The Meshchansky District Court of Moscow has lifted the house arrest restrictions on US fund manager Michael Calvey and the founder of investment fund Baring Vostok after he was arrested three years ago.
The best known fund in Russia, Baring Vostok brought billions of dollars into Russia from international investors with a string of hugely successful investments. Calvey was arrested in February 2019 after getting into a dispute with his co-investor into Vostochny bank, who used his connections with Russia’s security services to get a corruption investigation launched.
Calvey was briefly jailed during the early stages of the investigation, but was later released to house arrest after the case hit the headlines and proved a major embarrassment to the Kremlin. Calvey is well known and well liked by the Moscow based investment community and several senior Russian officials publically vouched for Calvey, who has a spotless record for ethical investments.
A Moscow court sentenced Calvey to a 5.5-year suspended sentence for embezzlement on August 8 last year, a day after finding him guilty, in a closely watched trial that hurt Russia’s investment image.

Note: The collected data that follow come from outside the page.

Lemma get_email_metrics_exact lib self days h metrics h' :
  get_email_metrics lib self days h = (Return metrics, h') ->
  exists query results fetched,
    messages_list (service self) h query 500 = Return results /\
    fetched_by (service self) (default [] (messages results)) fetched /\
    total_emails metrics = Z.of_nat (length fetched) /\
    (forall s, od_get s (senders metrics) =
               how_many (fun msg => message_sender msg = Some s) fetched) /\
    (forall s, default 0 (subjects metrics !! s) =
               how_many (fun msg => message_subject msg = Some s) fetched) /\
    (forall hour, default 0 (time_distribution metrics !! hour) =
                  how_many (fun msg => message_hour lib msg = Some hour) fetched).
Proof.
  intros Hrun.
  apply get_email_metrics_returns in Hrun as (query & results & _ & Hlist & Hloop).
  pose proof (for_messages_returns _ _ _ _ _ _ _ Hloop) as [_ Htotal].
  apply for_messages_fetched in Hloop as (fetched & Hfetched & ->).
  exists query, results, fetched. split; [done|]. split; [done|].
  split.
  { rewrite Htotal. unfold initial_metrics. cbn [total_emails].
    f_equal. exact (Forall2_length _ _ _ Hfetched). }
  destruct (aggregate_counts lib fetched
              (initial_metrics (default [] (messages results))))
    as (Hs & Ht & Hh).
  split_and!; intros x; [rewrite Hs | rewrite Ht | rewrite Hh]; cbn;
    rewrite ?lookup_empty; cbn; lia.
Qed.

(** C4: provided [strptime] only yields hours of the day, every key of
    the [time_distribution] of a returned report lies in [0,23].  A message
    whose Date header fails to parse leaves [time_distribution] as it was and
    the loop goes on with the next message without raising; in the returned
    report [total_emails] is the number of fetched messages, those with an
    unparsable date included, while the count of every hour is the number of
    fetched messages whose date parses to that hour, so that such a message
    is counted in [total_emails] and under no hour. *)
Theorem time_distribution_hours lib :
  (forall date hour, strptime_hour lib date = Some hour -> 0 <= hour <= 23) ->
  (forall self days h metrics h',
      get_email_metrics lib self days h = (Return metrics, h') ->
      hours_in_range (time_distribution metrics)) /\
  (forall self message rest metrics h msg date,
      messages_get (service self) h (msg_id message) = Return msg ->
      last_header "Date" (payload_headers msg) = Some date ->
      strptime_hour lib date = None ->
      time_distribution (account lib msg metrics) = time_distribution metrics /\
      total_emails (account lib msg metrics) = total_emails metrics /\
      for_messages lib self (message :: rest) metrics h =
      for_messages lib self rest (account lib msg metrics)
                   (h ++ [CallGet (msg_id message)])) /\
  (forall self days h metrics h',
      get_email_metrics lib self days h = (Return metrics, h') ->
      exists query results fetched,
        messages_list (service self) h query 500 = Return results /\
        fetched_by (service self) (default [] (messages results)) fetched /\
        total_emails metrics = Z.of_nat (length fetched) /\
        (forall hour,
            default 0 (time_distribution metrics !! hour) =
            how_many (fun msg => message_hour lib msg = Some hour) fetched)) /\
  (forall msg date,
      last_header "Date" (payload_headers msg) = Some date ->
      strptime_hour lib date = None ->
      message_hour lib msg = None).
Proof.
  intros Hrange. split_and!.
  - intros self days h metrics h' Hrun.
    apply get_email_metrics_returns in Hrun as (query & results & _ & _ & Hloop).
    revert Hloop.
    apply (for_messages_invariant lib self
             (fun m => hours_in_range (time_distribution m))).
    + intros msg m Hm. rewrite account_time_distribution.
      by apply count_hour_in_range.
    + apply hours_in_range_empty.
  - intros self message rest metrics h msg date Hget Hdate Hparse.
    split_and!.
    + rewrite account_time_distribution, Hdate. by apply count_hour_unparsed.
    + apply account_total.
    + by apply for_messages_cons.
  - intros self days h metrics h' Hrun.
    apply get_email_metrics_exact in Hrun
      as (query & results & fetched & Hlist & Hfetched & Htotal & _ & _ & Hhours).
    by exists query, results, fetched.
  - intros msg date Hdate Hparse. unfold message_hour, counted.
    rewrite Hdate. by destruct (String.eqb date "").
Qed.

Lemma time_distribution_hours_witness :
  hours_in_range (time_distribution Demo.report) /\
  time_distribution (account Demo.lib Demo.unparsed (initial_metrics [])) =
    time_distribution (initial_metrics []) /\
  message_hour Demo.lib Demo.unparsed = None /\
  exists query results fetched,
    messages_list Demo.gmail [] query 500 = Return results /\
    fetched_by Demo.gmail (default [] (messages results)) fetched /\
    total_emails Demo.report = Z.of_nat (length fetched) /\
    (forall hour,
        default 0 (time_distribution Demo.report !! hour) =
        how_many (fun msg => message_hour Demo.lib msg = Some hour) fetched).
Proof.
  destruct (time_distribution_hours Demo.lib fixed_layout_hour_range)
    as (Hkeys & Hskip & Hcount & Hnone).
  split_and!.
  - apply (Hkeys Demo.analytics 30 [] Demo.report Demo.history).
    vm_compute. reflexivity.
  - apply (Hskip Demo.analytics {| msg_id := "m2" |} [] (initial_metrics []) []
             Demo.unparsed "2006-01-02 09:00"); reflexivity.
  - apply (Hnone Demo.unparsed "2006-01-02 09:00"); reflexivity.
  - apply (Hcount Demo.analytics 30 [] Demo.report Demo.history).
    vm_compute. reflexivity.
Defined.

(** X23: the counts of a returned report are exact: there is one
    fetched message per listed identifier, and for every sender, subject and
    hour the report's count is the number of fetched messages that count
    under it (by their last non-empty [From], [Subject], and parsed [Date]
    header); a key that is absent stands for zero. *)
Theorem report_counts_are_exact lib self days h metrics h' :
  get_email_metrics lib self days h = (Return metrics, h') ->
  exists query results fetched,
    messages_list (service self) h query 500 = Return results /\
    fetched_by (service self) (default [] (messages results)) fetched /\
    total_emails metrics = Z.of_nat (length fetched) /\
    (forall s, od_get s (senders metrics) =
               how_many (fun msg => message_sender msg = Some s) fetched) /\
    (forall s, default 0 (subjects metrics !! s) =
               how_many (fun msg => message_subject msg = Some s) fetched) /\
    (forall hour, default 0 (time_distribution metrics !! hour) =
                  how_many (fun msg => message_hour lib msg = Some hour) fetched).
Proof. apply get_email_metrics_exact. Qed.

(** ** [get_time_distribution] (lines 101-104) *)

(** X24: [get_time_distribution] returns the hour histogram of the
    report [get_email_metrics] builds on the same remote answers, after the
    same calls; under the contract of [strptime] its keys are hours of the
    day, and each of its counts lies between 1 and the number of listed
    messages. *)
Theorem get_time_distribution_is_the_report_histogram lib self days h td h' :
  (forall date hour, strptime_hour lib date = Some hour -> 0 <= hour <= 23) ->
  get_time_distribution lib self days h = (Return td, h') ->
  exists metrics,
    get_email_metrics lib self days h = (Return metrics, h') /\
    td = time_distribution metrics /\
    hours_in_range td /\
    counts_between 1 (total_emails metrics) td.
Proof.
  intros Hrange. unfold get_time_distribution, bind, ret. intros Hrun.
  destruct (get_email_metrics lib self days h) as [[metrics|e] h1] eqn:Hmetrics;
    [|discriminate].
  injection Hrun as <- <-. exists metrics. split_and!; try done.
  - pose proof Hmetrics as Hloop.
    apply get_email_metrics_returns in Hloop as (query & results & _ & _ & Hloop).
    revert Hloop.
    apply (for_messages_invariant lib self
             (fun m => hours_in_range (time_distribution m))).
    + intros msg m Hm. rewrite account_time_distribution.
      by apply count_hour_in_range.
    + apply hours_in_range_empty.
  - by destruct (get_email_metrics_report_after _ _ _ _ _ _ Hmetrics)
      as (_ & _ & _ & _ & _ & ?).
Qed.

The case was widely seen as engineered by Artem Avetisyan, who was a co-investor and has close ties to the Kremlin and the Federal Security Service (FSB). During the course of the trial even the judge admitted that no real evidence of Calvey’s guilt was presented and claimed the lack of evidence was “proof of how good they are in covering up their wrongdoing.”
"The court, unfortunately, didn't or couldn't understand [the] substance of the case with no victim, no damage and no beneficiary," Calvey told reporters outside the court after receiving his conviction.
Since that result restrictions on Calvey movements have remained in place, including a ban on leaving the country, which have largely been lifted now.
"The Judicial Board satisfied the cassation appeal of the defence and cancelled the measure of restraint in the form of a ban on certain actions," the court’s press service said as cited by Ria Novosti.
The press service clarified that if the punishment is not connected with actual deprivation of liberty, then there is no need for a measure of restraint restricting freedom of movement.
"Before the guilty verdict enters into legal force, restrictions cannot be imposed on the suspect, the accused, in their totality comparable to a criminal punishment, and even more so exceeding it," the court said.
The courts previously ruled that Calvey was forbidden to leave the house after 20.00, communicate with witnesses outside the framework of the case, or visit the buildings of the Vostochny Bank or the First Collection Bureau, another bank that named in the case against him.
In early August, the Meshchansky Court of Moscow found Calvey and all his co-workers at the fund guilty of the embezzlement of RUB2.5bn ($32.6mn) and gave all of them suspended sentences.